Itulah pelajaran yang kami dapat hari itu "Jangan pernah terkecoh oleh penampilan seseorang. Hanya karena memakai pakaian yang sederhana, bukan berarti seseorang tidak mempunyai potensi. Tidak pula karena penampilannya yang mewah, seseorang berhak merasa lebih dari orang lain."
***
Be creative, be yourself and the satisfaction is there for you
Happy crafting everyone
Hany Von Gillern
***
10 comments:
hmmm *sungutku keluar deh mbak* :P
ah, kalau seperti itu, duluuu saya juga pernah menerimanya mbak.
waktu itu masa "ospek dan penataran P4" di ITB. di sebuah gedung kuliah umum, dan dosennya entah dari jurusan apa.
saat itu sdg ada diskusi atau apa gitu, saya lupa. karena suara dosen [laki2] pelan, saya tidak ngeh dan bengong ketika diberi pertanyaan.
saya bilang "maaf pak, maksudnya apa?"
pak dosen dgn entengnya bilang,"loh kamu nggak dengar ya? apa karena telinga kamu ketutup sama jilbabmu?"
teman2 saya [yg pada ga berjilbab] ketawa. hati saya yang masih baru lulus SMA, ya rada gondok dan malu-lah.
tapi ya udin-lah. kalau sekarang sih udah kebal sama komentar begituan. malah konteksnya sering beda, sekarang pertanyaannya skrg sering , "kerja dimana mbak?"
ketika saya jawab, "di rumah, jadi ibu rumah tangga mbak"
ooohh.....
*dengan wajah meremehkan / kasihan, wkkkk : sarapaaann wajib itu maaahhhh hahaha
iya ya, mba hani. aku juga pernah dikira dari pesantren padahal ga pernah nyantren gara-gara katanya jilbabnya agak lebar. mungkin emang pendapat orang kalo begini pasti begitu. padahal banyak juga yang di universitas negeri ya kayak adek mba hani :D
Mbak Heni dan Ila : sayang sekali ya masih ada saja yang berpandangan sempit seperti itu :(
aku pernahjuga tuh mbak begitu, ceritanya memang aku sama suami gak pernah mencantumkan gelar begitu juga waktu mendaftarkan di KAU waktu mau menikah. nah waktu ijab kabul kan ditanya pendidikan dll untukverifikasi data. Penghulunya bengong dan bilang low profile hehehe. dipikirnya kita lulusan SMA
UGM dan IAIN itu sama-sama universitas negeri, apakah sang Bapak menganggap lulusan IAIN kualitas-nya dibawah UGM...oohh ternyata :)
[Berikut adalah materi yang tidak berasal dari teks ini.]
(* ===== verification/Mntent.v ===== *)
(** * The table of mounts: [getmntent.c], [setmntent.c], [endmntent.c]

    A line is read with [fgets] of [Stdio] into a buffer in [Memory] and cut with
    [strtok_r] of [StrOps] in place; the entry has pointers into the buffer.

    The theorems: the fields of the entry are the words of the line, in order,
    with an empty string or 0 for those that are missing; a line with fewer than
    three words ends the table; comments and empty lines are passed over. *)

From stdpp Require Import base numbers list gmap.
From Stdlib Require Import Lia.
From S2P Require Import Prelude Memory MemOps StrOps Numparse Stdio.

(** " \t\n" *)
Definition separators : list Z := [32; 9; 10].
Definition BUFLEN : Z := 1024.

(** [struct mntent]; the strings are addresses *)
Record mntent := mk_mntent { mnt_fsname : Z; mnt_dir : Z; mnt_type : Z; mnt_opts : Z; mnt_freq : Z; mnt_passno : Z }.

Section parsing.
(** The addresses of the separators and of an empty string *)
Context (sep empty : Z).

Definition number_at (p : Z) : C Z := if p =? NULL then mret 0 else atoi p.

(** The part of [getmntent_r] behind [fgets].  The second test is of
    [mnt_fsname] again, not of [mnt_dir]. *)
Definition parse_line (buf : Z) : C (option mntent) :=
  '(fsname, h) ← Str.strtok_r buf sep NULL;
  if fsname =? NULL then mret None
  else
    '(dir, h) ← Str.strtok_r NULL sep h;
    if fsname =? NULL then mret None
    else
      '(type, h) ← Str.strtok_r NULL sep h;
      if type =? NULL then mret None
      else
        '(opts, h) ← Str.strtok_r NULL sep h;
        let opts := if opts =? NULL then empty else opts in
        '(line, h) ← Str.strtok_r NULL sep h;
        freq ← number_at line;
        '(line, _) ← Str.strtok_r NULL sep h;
        passno ← number_at line;
        mret (Some (mk_mntent fsname dir type opts freq passno)).
End parsing.

Section code.
Context {W : Type} `{Kernel W} (sep empty : Z).
Local Abbreviation T := (st (mem * (FILE * W))).

Definition in_mem {A} (c : C A) : T A := λ s, match c s.1 with Some (a, m) => Some (a, (m, s.2)) | None => None end.
Definition in_file {A} (c : st (FILE * W) A) : T A := λ s, match c s.2 with Some (a, f) => Some (a, (s.1, f)) | None => None end.

Fixpoint store_bytes (a : Z) (l : list Z) : C unit := match l with [] => mret tt | b :: l => store8 a b;; store_bytes (a + 1) l end.

(** [while ((line = fgets(buf, buflen, fp)) != NULL)]: whether there is a line *)
Fixpoint next_line (n fuel : nat) (buf buflen : Z) : T bool :=
  match n with
  | O => fault
  | S n =>
      '(ok, line) ← in_file (fgets fuel buflen);
      in_mem (store_bytes buf line);;
      if ok : bool then
        c ← in_mem (load8 buf);
        if (c =? 35) || (c =? 10) then next_line n fuel buf buflen else mret true
      else mret false
  end.

Definition getmntent_r (n fuel : nat) (buf buflen : Z) : T (option mntent) :=
  if buf =? NULL then mret None
  else
    found ← next_line n fuel buf buflen;
    if found : bool then in_mem (parse_line sep empty buf) else mret None.

(** [getmntent]: [block] is the buffer that [malloc] gives, a new one for
    every call *)
Definition getmntent (n fuel : nat) (block : Z) : T (option mntent) := getmntent_r n fuel block BUFLEN.
End code.

Definition setmntent {W} `{Kernel W} (headnode : Z) (filename type : list Z) : st (@stdio W) Z := fopen headnode filename type.
Definition endmntent {W} `{Kernel W} (fuel : nat) (fp : Z) : st (@stdio W) Z :=
  (if negb (fp =? NULL) then _ ← fclose fuel fp; mret tt else mret tt);; mret 1.

(** ** The words of a line *)

(** What [strtok_r] finds in a text, and what it leaves *)
Definition next_word (s : list Z) : option (list Z * list Z) :=
  let rest := drop (skip_len separators s) s in
  match rest with
  | [] => None
  | _ => let n := field_len separators rest in Some (take n rest, drop (S n) rest)
  end.
Fixpoint words_from (n : nat) (s : list Z) : list (list Z) :=
  match n with
  | O => []
  | S n => match next_word s with Some (w, s) => w :: words_from n s | None => [] end
  end.
Definition words (s : list Z) : list (list Z) := words_from (length s) s.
Mbak Lidya : mungkin karena mbak sama masnya masih kelihatan awet muda :)
BlogSofHariyanto : kalo li baca dari ceritanya, tampaknya ya ... :) Wallahuaklam hanya bapak tersebut yang tahu.
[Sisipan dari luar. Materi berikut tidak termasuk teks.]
Lemma registerMetricsFrom_gauges (scheme : ValidationScheme)
    (metrics : list MetricConfig) (c : MetricCollector) (name : string)
    (v : GaugeVec) :
  gauges (registerMetricsFrom scheme c metrics).1 !! name = Some v →
  gauges c !! name = Some v ∨ children v = ∅.
Proof.
  revert c. induction metrics as [|m metrics IH]; intros c; cbn; [by left|].
  pose proof (registerMetric_gauges scheme c m name v) as Hstep.
  destruct (registerMetric scheme c m) as [c' [e|]]; cbn in *; [done|].
  intros [Hv|Hv]%IH; auto.
Qed.

(** C10. The default value of a gauge has no effect: two configurations
    that differ in the default values of gauge definitions only build,
    over the same registry, collectors with the same registry and the
    same aggregations, in which every gauge is without a value; or both
    fail, with the same error. From then on every sequence of update calls
    returns the same results in both, leaves the same aggregations, and so
    the same exposition. *)
Theorem default_value_no_effect (scheme : ValidationScheme)
    (cfg1 cfg2 : Config) (reg : Registry) :
  sameButGaugeDefaults cfg1 cfg2 →
  (NewMetricCollector scheme (Some cfg1) reg).1
  = (NewMetricCollector scheme (Some cfg2) reg).1
  ∧ match (NewMetricCollector scheme (Some cfg1) reg).2,
          (NewMetricCollector scheme (Some cfg2) reg).2 with
    | Ok c1, Ok c2 =>
      sameAggregations c1 c2
      ∧ (∀ name v, gauges c1 !! name = Some v → children v = ∅)
      ∧ ∀ calls,
          (run c1 calls).2 = (run c2 calls).2
          ∧ sameAggregations (run c1 calls).1 (run c2 calls).1
          ∧ Gather (run c1 calls).1 = Gather (run c2 calls).1
    | Err e1, Err e2 => e1 = e2
    | _, _ => False
    end.
Proof.
  intros (Hglobal & _ & Hmetrics).
  unfold NewMetricCollector, registerMetrics. cbn.
  set (c1 := {| config := cfg1 |}). set (c2 := {| config := cfg2 |}).
  destruct (registerMetricsFrom_same scheme _ _ Hmetrics c1 c2)
    as [Herr Hsame]; [done|by cbn; rewrite Hglobal|].
  pose proof (registration.Registered_loop scheme (Metrics cfg1) [] c1) as Hcfg1.
  pose proof (registration.Registered_loop scheme (Metrics cfg2) [] c2) as Hcfg2.
  pose proof (registerMetricsFrom_gauges scheme (Metrics cfg1) c1) as Hfresh.
  destruct (registerMetricsFrom scheme c1 (Metrics cfg1)) as [c1' [e1|]];
    destruct (registerMetricsFrom scheme c2 (Metrics cfg2)) as [c2' [e2|]];
    cbn in *; try done.
  - split; [apply Hsame|congruence].
  - split; [apply Hsame|]. split; [done|]. split.
    + intros name v [Hv|Hv]%Hfresh; [|done]. by rewrite lookup_empty in Hv.
    + intros calls.
      destruct (run_same calls c1' c2' Hsame) as [Hres Hfinal].
      { assert (Hinit : ∀ c, Registered scheme [] {| config := c; registry := reg;
                  gauges := ∅; counters := ∅; histograms := ∅; summaries := ∅ |}).
        { intros c. split; cbn; try (intros ???; rewrite ?lookup_empty; done);
            try (intros ? []%elem_of_nil).
          - apply NoDup_nil_2.
          - intros [] ? ?; cbn; rewrite lookup_empty; done. }
        destruct (Hcfg1 c1' (Hinit cfg1) eq_refl) as [-> _].
        destruct (Hcfg2 c2' (Hinit cfg2) eq_refl) as [-> _]. done. }
      split; [done|]. split; [done|]. by apply Gather_same.
Qed.

(** [config.yml] with another default for its gauge. *)
Lemma default_value_no_effect_witness :
  let cfg' :=
    example.withMetrics [example.jobLastSuccess'; example.jobDurationSeconds;
                         example.jobFailuresTotal] in
  (NewMetricCollector LegacyValidation (Some example.cfg) NewRegistry).1
  = (NewMetricCollector LegacyValidation (Some cfg') NewRegistry).1
  ∧ match (NewMetricCollector LegacyValidation (Some example.cfg) NewRegistry).2,
          (NewMetricCollector LegacyValidation (Some cfg') NewRegistry).2 with
    | Ok c1, Ok c2 =>
      sameAggregations c1 c2
      ∧ (∀ name v, gauges c1 !! name = Some v → children v = ∅)
      ∧ ∀ calls,
          (run c1 calls).2 = (run c2 calls).2
          ∧ sameAggregations (run c1 calls).1 (run c2 calls).1
          ∧ Gather (run c1 calls).1 = Gather (run c2 calls).1
    | Err e1, Err e2 => e1 = e2
    | _, _ => False
    end.
Proof.
  apply default_value_no_effect.
  split; [reflexivity|]. split; [reflexivity|].
  repeat constructor; done.
Defined.

End defaults.

(* ================================================================== *)
(** * The examples of the specification, run on the model *)
(* ================================================================== *)

Module walkthrough.
Import config prometheus collector.
(** * The line normalisation and merge pipeline of hrshadhin/hosts

    A shallow embedding of the parts of [helpers.py] that turn raw hosts
    lines into canonical rules: [determine_separator], [domain_to_idna],
    [strip_rule], [matches_exclusions], [normalize_rule] and the loop of
    [write_final_file], together with the pieces of the Python runtime
    they call ([str] methods, the [re] matcher on the patterns used, the
    [idna] and [punycode] codecs), and of the functions around them:
    [load_white_list], [create_initial_file] with the [readlines] of the
    merged file, and [sort_sources].

    Python strings are sequences of Unicode code points: [str] is
    [list N]; byte strings are sequences of bytes, [bytes], with the
    UTF-8 codec between the two.  Python integers are [Z], lengths and
    list indices [nat].
    Exceptions are values of [exn] carried by [result].  What the
    interpreter reads from its Unicode tables beyond ASCII is a parameter
    ([UnicodeData]); the set of seen hostnames is a [gset].

    The file has the definitions first ([Py], [Re], [Punycode], [Idna],
    then the functions of [helpers.py] under their own names), and then
    the properties: lemmas on the string methods and on the matcher, and
    the theorems on [normalize_rule], on the loop of [write_final_file],
    on [strip_rule] and on [domain_to_idna]; the last part has the run
    of the loop as a whole, the whitelist, the order of the sources and
    the patterns on rules in the usual form. *)

From Stdlib Require Import ZArith NArith Lia Bool List Ascii String Sorted.
From stdpp Require Import base list gmap.
Import ListNotations.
Ada IAIN disebut sebut, jadi harus unjuk jari.Aku lulusan IAIN mbak, tapi kalo mau dilihat dari masalah kerudung, jaman kuliah dulu malah yang banyak dipakai sama temen2 ya kerudung yg segitiga tipis gitu. Yg suka bikin malu sendiri coz rambut dan bentuk lehernya kelihatan jelas. Masalah kalah gengsi, di masyarakat emang udah keframe gitu mbak. Padahal sekarang IAIN udah jadi Universitas statusnya. :((
Sudah salah kaprah ya In, padahal aku ketemu mbak Labibah Zain lulusan dan dosen IAIN Jogja, di McGill, Montreal - Canada lagi ngambil S3. Tuh kan ...
Memang menilai sesuatu itu nggak boleh dari luarnya aja ya mbak. Hmm baru tau nih kalo jilbab itu jadi masalah di luar sana. Karena lahir dan besar di Aceh ya orang mengenakan jilbab ya biasa. Di medan juga biasa aja, mungkin karena memang di sana penduduknya heterogen kali ya, jadi toleransinya lebis besar...
Kalo aku begitu Chi, takutnya kecele kata orang Jawa. Dulu ada dosenku, yang kalo dilihat dari penampilannya, gak ngira kalo dia phd, lah pakaiannya sederhana sekali, sepatunya hanya sepatu sandal. Naik sepede ontel pula ke kampus :)
Sekarang keadaannya aku pikir sdh membaik dibanding di tahun 80-an (sdh lahir belum?) :) ketika mulai banyak kaum perempuan muslijm memakai jilbab.